Lemma unused_mono {A} k ids n m (id : A → string) rows :
  (n ≤ m)%nat → unused k ids n id rows → unused k ids m id rows.
Proof. intros ? H p ?. apply H. lia. Qed.

Definition text_seed (seed : string * string * string * string) : bool :=
  let '(key, label, description, scope) := seed in
  firewallKeyRE key && pg_text label && pg_text description
  && one_of scope ["global"; "control_plane"; "node"; "service"; "client"; "template"].

Lemma default_lists_ok : forallb text_seed default_lists = true.
Proof. by vm_compute. Qed.

Section defaults.
Context (k : nat) (ids : nat → string) (json_text : any → string).

Lemma upsert_list_ok st n seed ls : supply k ids → (n < k)%nat → seed ∈ default_lists →
  catalog_ok (set_lists ls st) ∧ unused k ids n fl_ID ls →
  catalog_ok (set_lists (upsert_list ids (n, seed) ls) st) ∧ unused k ids (S n) fl_ID (upsert_list ids (n, seed) ls).
Proof.
  intros Hs Hlt Hin [Hok Hun]. pose proof default_lists_ok as Hd. rewrite forallb_forall in Hd.
  apply list_elem_of_In, Hd in Hin. destruct seed as [[[key label] desc] scope]. unfold text_seed in Hin. split_bools.
  match goal with H : firewallKeyRE key = true |- _ => pose proof (key_RE_bytes _ H) as Hkey end.
  unfold upsert_list. destruct (existsb (λ l, fl_Key l =s key) ls) eqn:Ex.
  - assert (fl_ID <$> update_where (λ l, fl_Key l =s key)
      (λ l, MkAddressList (fl_ID l) key label desc scope (fl_Status l)) ls = fl_ID <$> ls) as Hids
      by (by apply update_where_column).
    split; [|intros m ?; rewrite Hids; apply Hun; lia].
    apply (put_lists (set_lists ls st)); [done| |done|].
    + apply update_where_Forall; [by apply (co_lists _ Hok)|]. intros l [Hc Hi _] _. split; [|done|done].
      unfold list_checks in *. cbn [fl_Key fl_Label fl_Description fl_Scope fl_Status].
      rewrite pg_text_key by by destruct Hkey. split_bools. by rewrite !andb_true_iff.
    + apply update_where_column. by intros l _ ->%String.eqb_eq.
  - split; [|by apply unused_snoc].
    apply (add_list (set_lists ls st)); [done| |by apply Hun; lia|].
    + split; [|by apply (su_uuid _ _ Hs)|done]. unfold list_checks. cbn [fl_Key fl_Label fl_Description fl_Scope fl_Status].
      rewrite pg_text_key by by destruct Hkey. by rewrite !andb_true_iff.
    + apply not_in_column. intros l Hl. rewrite existsb_false in Ex. by apply String.eqb_neq, Ex.
Qed.

Lemma seed_lists_ok st : catalog_ok st → supply k ids → (20 ≤ k)%nat →
  unused k ids 0 fl_ID (lists st) → catalog_ok (seed_lists ids st).
Proof.
  intros Hok Hf Hk Hu. unfold seed_lists.
  apply (foldl_seeds (λ ls seed, upsert_list ids seed ls)
    (λ n ls, catalog_ok (set_lists ls st) ∧ unused k ids n fl_ID ls) default_lists 0).
  - destruct st. by split.
  - intros n a ls Hn Ha. simpl in Hn. apply upsert_list_ok; [done|lia|done].
Qed.

Lemma live_list_in key st id : live_list key st = Some id → id ∈ fl_ID <$> lists st.
Proof.
  unfold live_list. destruct (List.find _ _) as [l|] eqn:E; [|done]. intros [= <-].
  apply elem_of_find in E as [? _]. by apply list_elem_of_fmap_2.
Qed.

Definition source_seed (seed : string * string * string) : bool :=
  let '(value, valueType, label) := seed in
  pg_text value && pg_text label && one_of valueType ["cidr"; "address"; "range"; "dns"]
  && match normalizeFirewallAddressEntry value valueType with
     | Ok (v, t) => (v =s value) && (t =s valueType)
     | Err _ => false
     end.

Lemma default_sources_ok : forallb source_seed default_client_sources = true.
Proof. by vm_compute. Qed.

Lemma new_entry_ok id list value valueType label :
  pg_text value = true → pg_text label = true → (∃ v t, normalizeFirewallAddressEntry v t = Ok (value, valueType)) →
  entry_ok (MkAddressEntry id list value valueType label "active").
Proof.
  intros Hv Hl (v & t & Hn). split; [|by eexists _, _]. unfold entry_checks. simpl. rewrite Hv, Hl. simpl.
  rewrite andb_true_r. clear -Hn. unfold normalizeFirewallAddressEntry in Hn.
  repeat case_match; simplify_eq; done.
Qed.

Lemma seed_entries_ok st : catalog_ok st → supply k ids → (20 ≤ k)%nat → unused k ids 0 fe_ID (entries st) →
  catalog_ok (seed_entries ids st) ∧ unused k ids 11 fe_ID (entries (seed_entries ids st)).
Proof.
  intros Hok Hf Hk Hu. unfold seed_entries.
  destruct (live_list _ st) as [list|] eqn:El; [|split; [done|by eapply unused_mono, Hu; lia]].
  apply live_list_in in El. set (step := λ es seed, _).
  apply (foldl_seeds step (λ n es, catalog_ok (set_entries es st) ∧ unused k ids n fe_ID es) default_client_sources 6).
  - destruct st. split; [done|]. by eapply unused_mono, Hu; lia.
  - intros n [[value ty] label] es Hn Hin [Ho Hun]. simpl in Hn. pose proof default_sources_ok as Hd.
    rewrite forallb_forall in Hd. apply list_elem_of_In, Hd in Hin. unfold source_seed in Hin. split_bools.
    unfold step. destruct (existsb _ es) eqn:Ex; [split; [done|by eapply unused_mono, Hun; lia]|].
    rewrite existsb_false in Ex. split; [|by apply unused_snoc; [done|lia|..]].
    apply (add_entry (set_entries es st)); [done| |done|by apply Hun; lia|done].
    apply new_entry_ok; [done..|]. destruct (normalizeFirewallAddressEntry value ty) as [[v t]|] eqn:En; [|done].
    split_bools. eexists _, _. rewrite En. by rewrite ?(proj1 (String.eqb_eq v value)), ?(proj1 (String.eqb_eq t ty)).
Qed.

Definition policy_seed (p : FirewallPolicy) : bool := policy_checks p && firewallKeyRE (fp_Key p).

Lemma default_policies_ok id1 id2 : forallb policy_seed (default_policies id1 id2) = true.
Proof. by vm_compute. Qed.

Lemma seed_policies_ok st : catalog_ok st → supply k ids → (20 ≤ k)%nat → unused k ids 0 fp_ID (policies st) →
  catalog_ok (seed_policies ids st).
Proof.
  intros Hok Hf Hk Hu. unfold seed_policies.
  assert (∀ row ps, catalog_ok (set_policies ps st) → policy_seed row = true → uuid_ok (fp_ID row) →
    fp_ID row ∉ fp_ID <$> ps →
    catalog_ok (set_policies (if existsb (λ p, fp_Key p =s fp_Key row) ps then ps else ps ++ [row]) st)) as Hadd.
  { intros row ps Ho Hs Hi Hn. unfold policy_seed in Hs. split_bools. destruct (existsb _ ps) eqn:Ex; [done|].
    apply (add_policy (set_policies ps st)); [done|split; [done|done|by apply key_RE_bytes]|done|].
    apply not_in_column. intros q Hq. rewrite existsb_false in Ex. by apply String.eqb_neq, Ex. }
  pose proof (default_policies_ok (ids 11) (ids 12)) as Hd. unfold default_policies in *.
  cbn [forallb] in Hd. cbn [foldl]. apply andb_true_iff in Hd as [H1 [H2 _]%andb_true_iff].
  assert (∀ n, (n < 20)%nat → ids n ∉ fp_ID <$> policies st) as Hn by (intros; apply Hu; lia).
  apply Hadd; [apply Hadd; [by destruct st|done|apply Hf; simpl; lia|apply Hn; lia]|done|apply Hf; simpl; lia|].
  case_match; [apply Hn; lia|]. rewrite fmap_app, elem_of_app. intros [Hin|Hin]; [by apply (Hn 12%nat); [lia|]|].
  apply list_elem_of_singleton in Hin. simpl in Hin. apply (su_inj _ _ Hf) in Hin; lia.
Qed.

Lemma reset_node_policy_ok st : catalog_ok st → catalog_ok (reset_node_policy st).
Proof.
  intros Hok. apply put_policies; [done| |by apply update_where_column|by apply update_where_column].
  apply update_where_Forall; [by apply co_policies|]. intros p [Hc Hi Hk] _. split; [|done|done].
  unfold policy_checks, default_node_policy in *. 
  cbn [fp_Key fp_Label fp_Description fp_Scope fp_DefaultInputPolicy fp_DefaultForwardPolicy fp_DefaultOutputPolicy fp_Status].
  rewrite (pg_text_key (fp_Key p)) by by destruct Hk. split_bools. rewrite !andb_true_iff.
  split_and!; try done; try by vm_compute. by destruct (live_status (fp_Status p)).
Qed.

Definition rule_seed_ok (seed : rule_seed) : bool :=
  rule_checks (seed_row (MkCatalog [] [] [] [] [] [] []) "" "" seed)
  && match normalizeFirewallPorts (sd_DstPorts seed) with Ok t => t =s sd_DstPorts seed | Err _ => false end
  && ((sd_DstPorts seed =s "") || (sd_Protocol seed =s "tcp"))
  && bool_decide (NoDup (sd_StateMatch seed)) && forallb (λ s, one_of s states) (sd_StateMatch seed)
  && (trim_space (sd_Comment seed) =s sd_Comment seed).

Lemma default_rules_ok : forallb rule_seed_ok default_rules = true.
Proof. by vm_compute. Qed.

Lemma seed_row_ok st id policy seed : seed ∈ default_rules → uuid_ok id → policy ∈ fp_ID <$> policies st →
  rule_row_ok st (seed_row st id policy seed).
Proof.
  intros Hin Hid Hpol. pose proof default_rules_ok as Hd. rewrite forallb_forall in Hd.
  apply list_elem_of_In, Hd in Hin. unfold rule_seed_ok in Hin. split_bools.
  split_and!; [|done|done|].
  - constructor; try (by exists ""); cbn [fr_DstPorts fr_SrcPorts fr_Protocol fr_StateMatch fr_Comment seed_row].
    + match goal with H : rule_checks _ = true |- _ => exact H end.
    + exists (sd_DstPorts seed). destruct (normalizeFirewallPorts _) as [t|]; [|done].
      by match goal with H : (t =s _) = true |- _ => apply String.eqb_eq in H as -> end.
    + intros [|Hp]; [done|].
      match goal with H : _ || _ = true |- _ => apply orb_true_iff in H as [H%String.eqb_eq|H%String.eqb_eq] end; [done|auto].
    + split; [done|]. apply Forall_forall. intros x Hx%list_elem_of_In.
      match goal with H : forallb _ _ = true |- _ => rewrite forallb_forall in H; by apply one_of_spec, H end.
    + by match goal with H : (trim_space _ =s _) = true |- _ => apply String.eqb_eq in H end.
  - intros x [Hx|Hx]; [|done]. simpl in Hx. repeat case_match; try done; by apply live_list_in in Hx.
Qed.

_Work to be completed_: What you give back should be exactly the lines of the data above from the line with "match goal with H : firewallKeyRE" through the line with "split; [|intros m", both of those included, and nothing more.

_Task answer_:
  match goal with H : firewallKeyRE key = true |- _ => pose proof (key_RE_bytes _ H) as Hkey end.
  unfold upsert_list. destruct (existsb (λ l, fl_Key l =s key) ls) eqn:Ex.
  - assert (fl_ID <$> update_where (λ l, fl_Key l =s key)
      (λ l, MkAddressList (fl_ID l) key label desc scope (fl_Status l)) ls = fl_ID <$> ls) as Hids
      by (by apply update_where_column).
    split; [|intros m ?; rewrite Hids; apply Hun; lia].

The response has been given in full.